Me, thinking to myself as I am still The New Kid: um... what? Pin and pin? Is there another spelling for pin that I don't know? Does it mean something different? Am I going to learn a new vocabulary word?* Also, I didn't know "pin" had two syllables...
Teacher: Very good! (writes on the board PIN and PEN)
Me: um.... no

I was STUNNED. Shocked. I couldn't even believe what I was seeing. First, I understand that regional differences in pronunciation vary greatly, but in my head there was still "the right way to say words" and "everything else." So, of course, some other brave soul offered "tin" and "ten" up to be added to the list. So I sat quietly convinced that this class (not Texas in general, not even the town, just this class, this teacher) was too stupid for me to be a part of. Yeah, I was that kind of kid. And I went home and told my mother the story. I don't remember her response, but I do remember that I still had to go to school despite my reservations as to the intelligence of my teacher. Turns out there isn't a direct correlation between how you sound and how smart you are, despite popular culture and sterotypes. I did learn quite a lot in the Language Arts class after all. Like the fact that "proper" pronunciation** (as determined by... I guess Miriam Webster?) isn't required for a word to be considered a homophone. My dad even had a hard time with the names of my two best friends in highschool: Ginny and Jenny. To me, just like pin/pen, tin/ten there is a distinct difference. For him, not so much. And my dad is BRILLIANT, so... you know... there's that. Not that he couldn't tell the difference or couldn't pronounce the difference, it was just sort of a non-issue that there was a difference, you know? I'd say like the difference between the pink stuff & the blue stuff you put in your iced tea, but Dad was always a staunch supporter of the pink stuff, so that's not a good example. I can't think of a good example, but basically the two names were fungible in his head. Fungible is a word that he taught me, as is gesticulation. My dad is cool.

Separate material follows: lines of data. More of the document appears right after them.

(* ===== verification/Derivatives.v ===== *)
(** * Staking derivatives in the exporter

    Models how the exporter turns the derivatives of Luna into Luna:
    [src/app/export/nexus], [lido], [prism], [steak] and the LunaX part of
    [stader].  What the contracts answer to a query, and how JSON texts decode,
    are arguments; the balances of a token are read from the token's storage
    ([ExportUtil]).  An answer carries the fields that the code reads. *)

From Stdlib Require Import ZArith Lia Bool.
From stdpp Require Import base strings list gmap sorting.
From S2P Require Import Prelude Loops Sdk SdkRef Snapshot ExportUtil.
Local Open Scope Z_scope.

Section derivatives.
Context {M : SdkMath} {R : GoRange} {A : Bech32} {B : Type} {BK : BankKeeper B}.
Context (NewIntFromString : string -> option Int).
Context (contract_store : AccAddress -> list (string * string)).

(** The holders of a token ([util.GetCW20AccountsAndBalances] into a new map). *)
Definition cw20_holders (token : string) : res BalanceMap :=
  GetCW20AccountsAndBalances NewIntFromString contract_store token ∅.

(** [rate.MulInt(balance).TruncateInt()]. *)
Definition convert (rate : Dec) (balance : option Int) : res (option Int) :=
  match balance with
  | None => Panic
  | Some b => p ← dec_mul_int rate b; t ← dec_truncate_int p; Ok (Some t)
  end.

(** A conversion of the balances of every address, in place. *)
Fixpoint map_list (f : SnapshotBalance -> res SnapshotBalance) (l : list SnapshotBalance)
    : res (list SnapshotBalance) :=
  match l with
  | [] => Ok []
  | sb :: l' => sb' ← f sb; l'' ← map_list f l'; Ok (sb' :: l'')
  end.

Definition map_balances (f : SnapshotBalance -> res SnapshotBalance) (snapshot : SnapshotBalanceAggregateMap)
    : res SnapshotBalanceAggregateMap :=
  foldM (fun s e => l ← map_list f e.2; Ok (<[e.1 := l]> s)) (range 40 snapshot) snapshot.

Definition resolve (from to : string) (rate : Dec) (sb : SnapshotBalance) : res SnapshotBalance :=
  if String.eqb (Denom sb) from then b ← convert rate (Balance sb); Ok (mkSB to b) else Ok sb.

(** Applying a rate to a map of amounts ([applyExchangeRates] and the loops
    like it). *)
Definition apply_rate (rate : Dec) (balances : BalanceMap) : res BalanceMap :=
  foldM (fun m e => b ← convert rate e.2; Ok (<[e.1 := b]> m)) (range 41 balances) ∅.

(** ** Nexus *)

Definition AddressBLUNAVault : string := "terra1cda4adzngjzcn8quvfu2229s8tedl5t306352x".
Definition AddressCNLUNA : string := "terra1u553zk43jd4rwzc53qrdrq4jc2p8rextyq09dj".
Definition AddressCNLUNAAutoCompounder : string := "terra1au4h305fn4w3zpka2ql59e0t70jnqzu4mj2txx".

(** What the contracts answer: a token's balance of a holder and total supply,
    and the collaterals of the Nexus vault in the Anchor overseer. *)
Context (cw20_balance : string -> string -> res Int) (total_supply : string -> res Int).
Context (vault_collaterals : res (list (string * string))).

(** [getnAssetTobAssetRatio]. *)
Definition getnAssetTobAssetRatio : res Dec :=
  collaterals ← vault_collaterals;
  match collaterals with
  | [] => Panic
  | (_, text) :: _ =>
      supply ← total_supply AddressNLUNA;
      match NewIntFromString text with
      | None => Panic
      | Some bLUNAProvision => dec_quo_int (NewDec bLUNAProvision) supply
      end
  end.

(** [ResolveToBLuna]. *)
Definition ResolveToBLuna (snapshot : SnapshotBalanceAggregateMap) : res SnapshotBalanceAggregateMap :=
  nAssetTobAssetRatio ← getnAssetTobAssetRatio;
  map_balances (resolve DenomNLUNA DenomBLUNA nAssetTobAssetRatio) snapshot.

(** [ExportNexus]. *)
Definition nexus_balance (blacklist : gmap string bool) (ratio : Dec) (s : SnapshotBalanceAggregateMap)
    (e : string * option Int) : res SnapshotBalanceAggregateMap :=
  match blacklist !! e.1 with
  | Some _ => Ok s
  | None => b ← convert ratio e.2; Ok (<[e.1 := [mkSB DenomBLUNA b]]> s)
  end.

Definition ExportNexus (fromLP : SnapshotBalanceAggregateMap) (bl : Blacklist)
    : res SnapshotBalanceAggregateMap :=
  cnLunaHolderMap ← cw20_holders AddressCNLUNA;
  nLunaInAutocompounder ← cw20_balance AddressNLUNA AddressCNLUNAAutoCompounder;
  cnLunaSupply ← total_supply AddressCNLUNA;
  ratio ← dec_quo_int (NewDec cnLunaSupply) nLunaInAutocompounder;
  nLunaHolderMap ← apply_rate ratio cnLunaHolderMap;
  nLunaHolderMapFlat ← cw20_holders AddressNLUNA;
  let blacklist := GetAddressesByDenomMap DenomNLUNA bl in
  let nLunaHoldingsFromLP := PickDenomIntoBalanceMap fromLP DenomNLUNA in
  mergednLunaHolderMap ← MergeMaps nLunaHolderMap [nLunaHolderMapFlat; nLunaHoldingsFromLP];
  nAssetTobAssetRatio ← getnAssetTobAssetRatio;
  foldM (nexus_balance blacklist nAssetTobAssetRatio) (range 42 mergednLunaHolderMap) ∅.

But I think I was talking about my own haphazard rules of grammar and punctuation.
  • My principal crimes:
  • Run-on sentences justified to myself by the over-use of commas
  • Blatant disregard for the semi-colon
  • Over use of ellipses
  • Perpetuating the double hyphen as a legitimate tool--for example, like this!
  • Misplaced modifiers and dangling prepositional phrases

Crimes I've been mostly cured of:
  • Ending a sentence with a preposition-though I admit, that the question, "Do you want to go with?" sounds perfectly fine to me and always has... you know what I mean, right?
  • Relying solely on spell check to catch my mistakes. I do actually try to proofread. I still make mistakes and then get 10 kinds of embarrassed that someone might think I MEANT to spell it that way and that sort of kills me a little inside, but then I fix it and get over it... mostly
I don't really have grammar pet peeves that I can think of at this exact moment so I'm going to go with the blanket assumption that I have none until such time as I see one and get all bent out of shape. Except homophones... those really get my bent out of shape...

*Smarty-pants side note--I ACED the vocabulary section of the "gifted and talented" assessment... what can I say, I like words. The spacial relations portion... well, that was less impressive

**also, I can't seem to spell this word right either. I've done it wrong both times--thanks Spell Check!


Bill McCurry said...

"From now on, ending a sentence with a preposition is something up with which I will not put."

--W. Churchill

Barb said...

I love that story and I believe that both your Dad and I supported your belief that Tin & Ten and Pin & Pen are not necessarily homophones except in the South. But you did have to return to school with the knowledge that we did believe you were way smarter than the rest of the class and quite possibly the teacher in the area of spoken language.